Overview of California’s Medical Malpractice Laws

Medically reviewed by: lacolon2016

Overview of California’s Medical Malpractice LawsMedical malpractice means that a medical professional has breached the standard of care during the course of providing treatment to a patient. As far as the law is concerned, that breach of care must cause harm to the patient in some way, for that patient to be able to sue for medical malpractice.

This definition—and the possible resulting court case—differs somewhat from state to state, either adding clauses, removing them, or otherwise altering the base understanding of what medical malpractice entails in some way. California, as one of the largest states in the union, has a set of very specific definitions and laws that apply to the arbitration of medical malpractice laws.

Time to File Suit

In the state of California, a patient has one year from the point of the discovery of malpractice, or three years from the onset of the injury to file a lawsuit, whichever comes first. In the case of wrongful death, California’s statute of limitations gives family members two years to file their case.

Thus, a patient (or the family of a patient) who finds himself or herself in a possible medical malpractice situation must act quickly.

In cases related to surgical injuries or concerns, a surgical medical malpractice expert can help figure out the next steps.

Specialty Branches of Malpractice Lawyers

While nearly all malpractice attorneys can assist with medical malpractice cases, different specializations exist for attorneys within this field of law.

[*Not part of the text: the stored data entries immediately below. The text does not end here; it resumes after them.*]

(** The two guards in front of every pattern. *)
Lemma guards_ok limits depth nodes nodes' (body : result Diagnostic nat) :
  (if negb (allows_predicate_nodes limits (Z.of_nat (S nodes)))
   then Err (stable ResourceLimit "migration_assertion_pattern_node_limit")
   else if negb (allows_predicate_depth limits (Z.of_nat depth))
   then Err (stable ResourceLimit "migration_assertion_pattern_depth_limit") else body) = Ok nodes' <->
  (Z.of_nat (S nodes) <= predicate_nodes limits)%Z /\ (Z.of_nat depth <= predicate_depth limits)%Z /\ body = Ok nodes'.
Proof.
  unfold allows_predicate_nodes, allows_predicate_depth.
  destruct (Z.leb_spec (Z.of_nat (S nodes)) (predicate_nodes limits)); cbn [negb]; [|split; [done|lia]].
  destruct (Z.leb_spec (Z.of_nat depth) (predicate_depth limits)); cbn [negb]; [tauto|split; [done|lia]].
Qed.

Lemma bounded_terms {A} (l : list A) (m : Z) (r : result Diagnostic nat) (e : Diagnostic) nodes' :
  (if bool_decide (length l = 0) || (m <? Z.of_nat (length l))%Z then Err e else r) = Ok nodes' <->
  (1 <= length l /\ (Z.of_nat (length l) <= m)%Z) /\ r = Ok nodes'.
Proof.
  case_bool_decide as H; cbn [orb]; [split; [done|lia]|].
  destruct (Z.ltb_spec m (Z.of_nat (length l))); [split; [done|lia]|]. split; [|tauto]. intros ->. split; [lia|done].
Qed.

(** A pattern without children. *)
Lemma leaf_ok limits n depth nodes nodes' p (checks : Prop) :
  nodes_of p = 1 -> height_of p = 1 -> (checks <-> pattern_ok n (boolean_terms limits) p) ->
  (Z.of_nat (S nodes) <= predicate_nodes limits)%Z /\ (Z.of_nat depth <= predicate_depth limits)%Z /\ (nodes' = S nodes /\ checks) <->
  walk_ok limits n depth nodes nodes' p.
Proof. unfold walk_ok. intros -> -> <-. split; intros; split_and!; (lia || tauto). Qed.

Lemma inspect_pattern_ok limits n p depth nodes nodes' :
  inspect_pattern p depth n limits nodes = Ok nodes' <-> walk_ok limits n depth nodes nodes' p.
Proof.
  revert depth nodes nodes'.
  induction p as [b i t|a i w|ps r t|c l r|ps IH] using pattern_ind; intros depth nodes nodes';
    cbn [inspect_pattern]; rewrite guards_ok.
  - rewrite <- (leaf_ok _ _ _ _ _ _ (check_binding b n = Ok tt)) by
      (first [done|rewrite check_binding_ok; split; [by constructor|by inversion 1]]).
    destruct (check_binding b n) as [[]|]; intuition congruence.
  - rewrite <- (leaf_ok _ _ _ _ _ _ (check_binding w n = Ok tt /\ check_binding a n = Ok tt)) by
      (first [done|rewrite !check_binding_ok; split; [intros []; by constructor|by inversion 1]]).
    destruct (check_binding w n) as [[]|]; [|intuition congruence].
    destruct (check_binding a n) as [[]|]; intuition congruence.
  - rewrite <- (leaf_ok _ _ _ _ _ _ (check_binding r n = Ok tt /\ (1 <= length ps /\ (Z.of_nat (length ps) <= boolean_terms limits)%Z) /\
      is_ok (try_map (fun p => check_binding (player_binding p) n) ps) = true)) by
      (first [done|rewrite check_binding_ok, try_map_check; split; [intros (? & [? ?] & ?); by constructor|by inversion 1]]).
    destruct (check_binding r n) as [[]|]; [|intuition congruence]. rewrite bounded_terms.
    destruct (try_map _ ps); simpl; intuition congruence.
  - rewrite <- (leaf_ok _ _ _ _ _ _ (check_operand l n = Ok tt /\ check_operand r n = Ok tt)) by
      (first [done|rewrite !check_operand_ok; split; [intros []; by constructor|by inversion 1]]).
    destruct (check_operand l n) as [[]|]; [|intuition congruence].
    destruct (check_operand r n) as [[]|]; intuition congruence.
  - rewrite bounded_terms. unfold walk_ok. cbn [nodes_of height_of].
    assert (pattern_ok n (boolean_terms limits) (Not ps) <->
      (1 <= length ps /\ (Z.of_nat (length ps) <= boolean_terms limits)%Z) /\ Forall (pattern_ok n (boolean_terms limits)) ps) as ->
      by (split; [by inversion 1|intros [[] ?]; by constructor]).
    destruct (decide (ps = [])) as [->|Hne]; [simpl; lia|].
    rewrite walk_children; [|eapply Forall_impl; [exact IH|]; intros p Hp; apply Hp|done].
    assert (1 <= sum_list_with nodes_of ps) by (destruct ps as [|[] ?]; simpl; done || lia).
    intuition lia.
Qed.

Lemma inspect_patterns_ok limits n ps :
  ps <> [] ->
  is_ok (try_fold (fun nodes p => inspect_pattern p 1 n limits nodes) 0 ps) = true <->
  (Z.of_nat (sum_list_with nodes_of ps) <= predicate_nodes limits)%Z /\
  Forall (fun p => (Z.of_nat (height_of p) <= predicate_depth limits)%Z) ps /\
  Forall (pattern_ok n (boolean_terms limits)) ps.
Proof.
  intros Hne. pose proof (walk_children limits n 1 ps 0) as Hw.
  assert (forall ps, ps <> [] -> (Z.of_nat (1 + max_list_with height_of ps) <= predicate_depth limits + 1)%Z <->
    Forall (fun p => (Z.of_nat (height_of p) <= predicate_depth limits)%Z) ps) as Hmax.
  { clear. induction ps as [|p ps IH]; intros Hne; [done|]. rewrite Forall_cons. destruct ps as [|q ps].
    - rewrite Forall_nil. cbn [max_list_with]. lia.
    - rewrite <- (IH ltac:(done)). cbn [max_list_with]. lia. }
  destruct (try_fold _ 0 ps) as [x|] eqn:E; simpl.
  - destruct (proj1 (Hw x ltac:(apply Forall_forall; intros; apply inspect_pattern_ok) Hne) eq_refl) as (-> & H1 & H2 & H3).
    apply (Hmax ps Hne) in H2. tauto.
  - split; [done|]. intros (H1 & H2%(Hmax ps Hne) & H3). exfalso.
    destruct (Hw (sum_list_with nodes_of ps)) as [_ Hb];
      [apply Forall_forall; intros; apply inspect_pattern_ok|done|].
    by specialize (Hb (conj eq_refl (conj H1 (conj H2 H3)))).
Qed.

(** ** Capabilities *)

(** The capability names of the syntax are canonical. *)
Definition canonical_caps : list CapabilityId :=
  [CAP_ASSERTION; CAP_ISA; CAP_ISA_SUBTYPES; CAP_HAS; CAP_LINKS; CAP_VALUE; CAP_NEGATION].

Lemma insert_capability_ok caps c : c ∈ canonical_caps -> insert_capability caps c = Ok (sins c caps).
Proof.
  intros Hc. unfold insert_capability.
  assert (CapabilityId_new c = Ok c) as ->; [|done].
  revert c Hc. apply Forall_forall. by repeat constructor.
Qed.

Ltac cap := rewrite insert_capability_ok by (unfold canonical_caps; set_solver).

Lemma collect_children ps caps :
  Forall (fun p => forall caps, collect_capabilities caps p = Ok (fold_left (fun s c => sins c s) (features p) caps)) ps ->
  try_fold collect_capabilities caps ps = Ok (fold_left (fun s c => sins c s) (concat (map features ps)) caps).
Proof.
  intros Hps. revert caps. induction Hps as [|p ps Hp _ IH]; intros caps; [done|].
  cbn [try_fold map concat]. rewrite Hp, IH, fold_left_app. done.
Qed.

Lemma collect_capabilities_ok p caps :
  collect_capabilities caps p = Ok (fold_left (fun s c => sins c s) (features p) caps).
Proof.
  revert caps. induction p as [b i t|a i w|ps r t|c l r|ps IH] using pattern_ind; intros caps;
    cbn [collect_capabilities features]; cap; try done.
  - destruct i; [by cap|done].
  - by rewrite collect_children.
Qed.

Lemma derive_capabilities_ok ps :
  derive_capabilities ps = Ok (sof (CAP_ASSERTION :: concat (map features ps))).
Proof.
  unfold derive_capabilities. cap. rewrite collect_children; [done|].
  apply Forall_forall. intros p _ caps. apply collect_capabilities_ok.
Qed.

(** ** Bindings *)

Lemma check_bindings_ok l index vars :
  check_bindings index vars l = Ok tt <->
  map binding_id l = seq index (length l) /\ NoDup (map variable l) /\
  (forall v, v ∈ map variable l -> v ∉ vars).
Proof.
  revert index vars. induction l as [|b l IH]; intros index vars; cbn [check_bindings map length seq].
  { split; [|done]. intros _. split_and!; [done|constructor|]. intros v Hv. by apply not_elem_of_nil in Hv. }
  destruct (Nat.eqb_spec (binding_id b) index) as [Hb|Hb]; cbn [negb]; [|split; [done|]; intros ([=] & _); done].
  rewrite NoDup_cons. destruct (smem (variable b) vars) eqn:Es.
  { apply smem_true in Es. split; [done|]. intros (_ & _ & H). destruct (H (variable b)); [by left|done]. }
  apply smem_false in Es. rewrite IH. split.
  - intros (H1 & H2 & H3). rewrite H1, Hb. split_and!; [done| |done|].
    + intros Hin. apply (H3 _ Hin). apply elem_sins. by left.
    + intros v [->|Hv]%elem_of_cons; [done|]. intros Hv'. apply (H3 v Hv). apply elem_sins. by right.
  - intros ([=] & [H2 H3] & H4). split_and!; [done..|].
    intros v Hv [->|Hv']%elem_sins; [done|]. apply (H4 v); [by right|done].
Qed.

Lemma vec_sort_sof {A} `{OrdLaws A} (l : list A) : NoDup l -> vec_sort l = sof l.
Proof.
  intros Hl. apply ssorted_ext; [by apply vec_sort_sorted|apply sof_sorted|].
  intros x. by rewrite elem_sof, vec_sort_perm.
Qed.

Lemma canonical_binding_set_ok l n s :
  canonical_binding_set l n = Ok s <-> (NoDup l /\ Forall (fun b => b < n) l) /\ s = sof l.
Proof.
  unfold canonical_binding_set. destruct (adjacent (vec_sort l)) eqn:Ea.
  { split; [done|]. intros [[Hn _] _]. apply adjacent_sort in Hn. congruence. }
  apply adjacent_sort in Ea. pose proof (try_map_check (fun b => b) n (vec_sort l)) as Hc.
  assert (Forall (fun b => b < n) (vec_sort l) <-> Forall (fun b => b < n) l) as Hp by (by rewrite vec_sort_perm).
  rewrite Hp in Hc. rewrite <- vec_sort_sof by done.
  destruct (try_map _ _) as [x|] eqn:E; simpl in Hc.
  - split; [intros [= <-]; tauto|]. intros [_ ->]. done.
  - split; [done|]. intros [[_ H] _]. by apply Hc in H.
Qed.

Lemma length_sof {A} `{OrdLaws A} (l : list A) : NoDup l -> length (sof l) = length l.
Proof. intros Hl. rewrite <- vec_sort_sof by done. by rewrite vec_sort_perm. Qed.

Lemma check_bindings_all l :
  check_bindings 0 [] l = Ok tt <-> map binding_id l = seq 0 (length l) /\ NoDup (map variable l).
Proof.
  rewrite check_bindings_ok. split; [tauto|]. intros [H1 H2]. split_and!; [done..|].
  intros v _. apply not_elem_of_nil.
Qed.

Lemma outputs_disjoint (os ws : list BindingId) :
  existsb (fun id => smem id (sof ws)) (sof os) = false <-> forall b, b ∈ os -> b ∉ ws.
Proof.
  destruct (existsb _ _) eqn:E.
  - apply existsb_exists in E as (b & Hb%list_elem_of_In & Hw%smem_true). rewrite elem_sof in Hb, Hw.
    split; [done|]. intros H. by destruct (H b).
  - split; [|done]. intros _ b Hb Hw.
    assert (existsb (fun id => smem id (sof ws)) (sof os) = true) as E'; [|congruence].
    apply existsb_exists. exists b. rewrite <- list_elem_of_In, elem_sof, smem_true, elem_sof. done.
Qed.

Lemma size_guard n m : bool_decide (n = 0) || negb (Z.of_nat n <=? m)%Z = false <-> 1 <= n /\ (Z.of_nat n <= m)%Z.
Proof. rewrite orb_false_iff, bool_decide_eq_false, negb_false_iff, Z.leb_le. lia. Qed.

Lemma terms_guard n m : bool_decide (n = 0) || (m <? Z.of_nat n)%Z = false <-> 1 <= n /\ (Z.of_nat n <= m)%Z.
Proof. rewrite orb_false_iff, bool_decide_eq_false, Z.ltb_ge. lia. Qed.

(** The plan constructor accepts exactly the well-formed plans: between one
    and the limit many bindings with dense ordinals and distinct variables,
    duplicate-free output and witness sets of declared bindings that do not
    overlap, a bounded root conjunction, only declared bindings and non-empty
    bounded conjunctions in every pattern, and node count and nesting depth
    within the limits. The plan then holds its sets in canonical order and
    requires exactly the capabilities its syntax uses. *)
Theorem assertion_plan_new_iff limits bindings patterns outputs witnesses semantics expected plan :
  MigrationAssertionPlan_new_with_limits bindings patterns outputs witnesses semantics expected limits = Ok plan <->
  plan_ok limits bindings patterns outputs witnesses /\
  plan = assertion_plan bindings expected V1 semantics (sof outputs) patterns
           (sof (CAP_ASSERTION :: concat (map features patterns))) (sof witnesses).
Proof.
  unfold MigrationAssertionPlan_new_with_limits, allows_bindings, allows_selected_slots. split.
  - intros [H1%size_guard H]%guard_ok_iff. apply bind_ok_iff in H as ([] & H2%check_bindings_all & H).
    apply bind_ok_iff in H as (os & [H3 ->]%canonical_binding_set_ok & H).
    apply bind_ok_iff in H as (ws & [H4 ->]%canonical_binding_set_ok & H).
    apply guard_ok_iff in H as [H5%negb_false_iff%Z.leb_le H]. rewrite length_sof in H5 by apply H3.
    apply guard_ok_iff in H as [H6 H]. rewrite outputs_disjoint in H6.
    apply guard_ok_iff in H as [H7%terms_guard H].
    apply bind_ok_iff in H as (x & H8 & H). rewrite derive_capabilities_ok in H. injection H as <-.
    split; [|done].
    destruct (inspect_patterns_ok limits (length bindings) patterns) as [Hi _]; [by destruct patterns; simpl in H7; [lia|]|].
    rewrite H8 in Hi. destruct (Hi eq_refl) as (? & ? & ?). destruct H2. by split.
  - intros [[H1 H2 H2' H3 H4 H5 H6 H7 H8 H9 H10] ->]. apply guard_ok_iff. split; [by apply size_guard|].
    apply bind_ok_iff. exists tt. split; [by apply check_bindings_all|].
    apply bind_ok_iff. exists (sof outputs). split; [by apply canonical_binding_set_ok|].
    apply bind_ok_iff. exists (sof witnesses). split; [by apply canonical_binding_set_ok|].
    apply guard_ok_iff. split; [apply negb_false_iff, Z.leb_le; by rewrite length_sof by apply H3|].
    apply guard_ok_iff. split; [by rewrite outputs_disjoint|]. apply guard_ok_iff. split; [by apply terms_guard|].
    destruct (inspect_patterns_ok limits (length bindings) patterns) as [_ Hi]; [by destruct patterns; simpl in H7; [lia|]|].
    specialize (Hi (conj H9 (conj H10 H8))).
    destruct (try_fold _ 0 patterns) as [x|]; [|done]. by rewrite derive_capabilities_ok.
Qed.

These medical malpractice attorney specializations include:

  • Brain Injury
  • Misdiagnosis
  • Medication Error
  • Wrongful Death
  • Developmental Delay
  • Birth Injury
  • Dental Malpractice
  • General Abuse
  • Anesthesia
  • Plastic Surgery

Types of Medical Malpractice Damages

Under California law, several types of medical malpractice damages can be recovered if you find yourself in a malpractice situation. These include:

  • Economic Damages. Or, receiving some form of monetary compensation for whatever medical bills clients were forced to pay and for the time missed at a place of work due to the injuries caused by a physician’s breach of the standard of care.
  • Non-Economic. This compensation is directly for the injuries themselves, including any form of pain, suffering, physical impairment, and overall inconvenience of the injuries.
  • Punitive. In the case that a medical professional acted in a way that can be proved to be malicious or otherwise intentionally illicit, then an attorney can seek punitive damages that will work to severely punish the medical professional for his or her aberrant behavior.  This occurrence is rare.

In any medical malpractice case, there is a limit on the amount that a plaintiff can demand in non-economic damages, or the injuries themselves. These caps exist as a means of deterring frivolous and otherwise malicious lawsuits in their own right, and California is no exception.

In the United States, the average damages cap per state sits at around $626,000, and 28 states do not even have a damages cap. The highest damages cap in the nation is in Virginia, which increases at a rate of $50,000 per year until 2031, and the lowest damages cap is in California, with only $250,000 allowed to be demanded by plaintiffs for a medical malpractice lawsuit.

The California Supreme Court Case that set this cap dates back to 1975 and the implementation of the Medical Injury Compensation Reform Act (MICRA). For decades, attorneys and courts have argued against this Act, especially when defending cases of clear medical malpractice due to negligence, malicious or otherwise. But so far, it has been to no avail, as the damages cap remains steady.


An experienced lawyer who understands the practical aspects of our legal system can help a plaintiff move forward through the system.  An experienced defense counsel can likewise guide clients through a most stressful and pressurized experience.